Your objective: From the data underneath, reproduce exactly the stretch that begins at the line with "Lemma gap_elem omitted" and ends after the line with "intros Hne k".

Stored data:
(** The document a seed files. *)
Definition ocr_document (period_from period_to count : Z) (current : json_obj) : json_obj :=
  carry_uri [("reportPeriod", VDict [("from", VStr (date_iso period_from)); ("to", VStr (date_iso period_to))]);
             ("acceptedVulnerabilities", VStr (accepted_summary count))] current ++
  fields (fun n => extract n current) OCR_FIELDS.

Lemma seed_ocr_ok sid period_from period_to today poams st gap :
  let rows := poam_rows sid poams in
  let accepted := accepted_rows rows period_from period_to today in
  let count := Z.of_nat (List.length accepted) in
  let current := stored_obj (doc_at st sid "ocr" None) in
  avi_gap sid rows (remove_dups (map pm_id accepted)) today st = Ok gap -> writable st sid "ocr" = true ->
  exists r st', seed_ocr sid period_from period_to today (poams, st) = Ok (r, st') /\
    dc_document (or_document r) = ocr_document period_from period_to count current /\
    doc_at st' sid "ocr" None = Some (dc_document (or_document r)) /\
    or_missing_fields r = omap (fun n => pair n <$> why_missing n current) OCR_FIELDS /\
    or_accepted_count r = count /\ or_avi_gap r = gap /\
    (forall sid' kind' key', (sid', kind', key') <> (sid, "ocr", None) -> doc_at st' sid' kind' key' = doc_at st sid' kind' key') /\
    (forall sid' kind', writable st' sid' kind' = writable st sid' kind').
Proof.
  cbv zeta. intros Hg Hw. set (current := stored_obj _). set (count := Z.of_nat _).
  destruct (put_writes sid "ocr" (ocr_document period_from period_to count current) None st Hw) as (row & st' & Ep & Er & Hat & Ho & Hws).
  eexists _, st'. split.
  { unfold seed_ocr. rewrite Hg. cbn [res_bind]. fold current count. rewrite ocr_fields_fold; [cbn [fst snd]; fold (ocr_document period_from period_to count current); rewrite Ep; reflexivity|].
    intros n Hn Hk. unfold OCR_FIELDS, OCR_AUTHORED_FIELDS in Hn. cbn [dkeys map fst] in Hn. unfold carry_uri in Hk.
    destruct (is_blank _); elem_cases Hn; mem_absurd Hk. }
  cbn [or_document or_missing_fields or_accepted_count or_avi_gap fst snd]. rewrite Er. done.
Qed.

Lemma ocr_document_get name pf pt count current : name ∈ OCR_FIELDS ->
  dget name (ocr_document pf pt count current) = extract name current.
Proof.
  intros Hn. unfold ocr_document. rewrite dget_app, dget_fields, (proj2 (mem_true _ _) Hn).
  assert (dget name (carry_uri [("reportPeriod", VDict [("from", VStr (date_iso pf)); ("to", VStr (date_iso pt))]);
             ("acceptedVulnerabilities", VStr (accepted_summary count))] current) = None) as ->; [|done].
  apply dget_None. intros Hk. unfold OCR_FIELDS, OCR_AUTHORED_FIELDS in Hn. cbn [dkeys map fst] in Hn. unfold carry_uri in Hk.
  destruct (is_blank _); elem_cases Hn; mem_absurd Hk.
Qed.
End ocr.

(** ** Lemmas: the gap *)

#[local] Notation W := FEDRAMP_TIMEFRAMES.

Lemma reasons_elem omitted id reason : reason ∈ reasons_for omitted id <-> (RInt id, reason) ∈ omitted.
Proof.
  unfold reasons_for. rewrite list_elem_of_omap. split.
  - intros ([k r] & Hin & E). cbn [fst snd] in E. case_bool_decide; [|done]. injection E as ->. by subst k.
  - intros Hin. exists (RInt id, reason). split; [done|]. cbn [fst snd]. by rewrite bool_decide_true.
Qed.

(** A row that is accounted for by name has exactly its reasons in the gap. *)
Lemma gap_elem omitted ids : (forall id, id ∈ ids -> reasons_for omitted id <> []) ->
  forall k reason, (k, reason) ∈ concat (map (gap_of omitted) ids) <-> exists id, id ∈ ids /\ k = RInt id /\ (RInt id, reason) ∈ omitted.
Proof.
  intros Hne k reason. rewrite elem_of_concat_map. split.
  - intros (id & Hid & Hin). exists id. split; [done|]. unfold gap_of in Hin. destruct (reasons_for omitted id) as [|r rs] eqn:E; [by destruct (Hne id)|].
    apply list_elem_of_fmap in Hin as (x & [= -> ->] & Hx). split; [done|]. apply reasons_elem. by rewrite E.
  - intros (id & Hid & -> & Hin%reasons_elem). exists id. split; [done|]. unfold gap_of.
    destruct (reasons_for omitted id) as [|r rs] eqn:E; [by apply not_elem_of_nil in Hin|]. by apply (list_elem_of_fmap_2 (pair (RInt id))).
Qed.

Section gap.
Context (today : Z) (ps : list POAM) (Hw : rows_wf ps) (authored : list pyval).
Notation rendering := (rendering_of today W None ps).
Notation merge := (merge_of rendering authored).
Notation omitted := (vr_omitted rendering ++ am_omitted merge).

Written response:
Lemma gap_elem omitted ids : (forall id, id ∈ ids -> reasons_for omitted id <> []) ->
  forall k reason, (k, reason) ∈ concat (map (gap_of omitted) ids) <-> exists id, id ∈ ids /\ k = RInt id /\ (RInt id, reason) ∈ omitted.
Proof.
  intros Hne k reason. rewrite elem_of_concat_map. split.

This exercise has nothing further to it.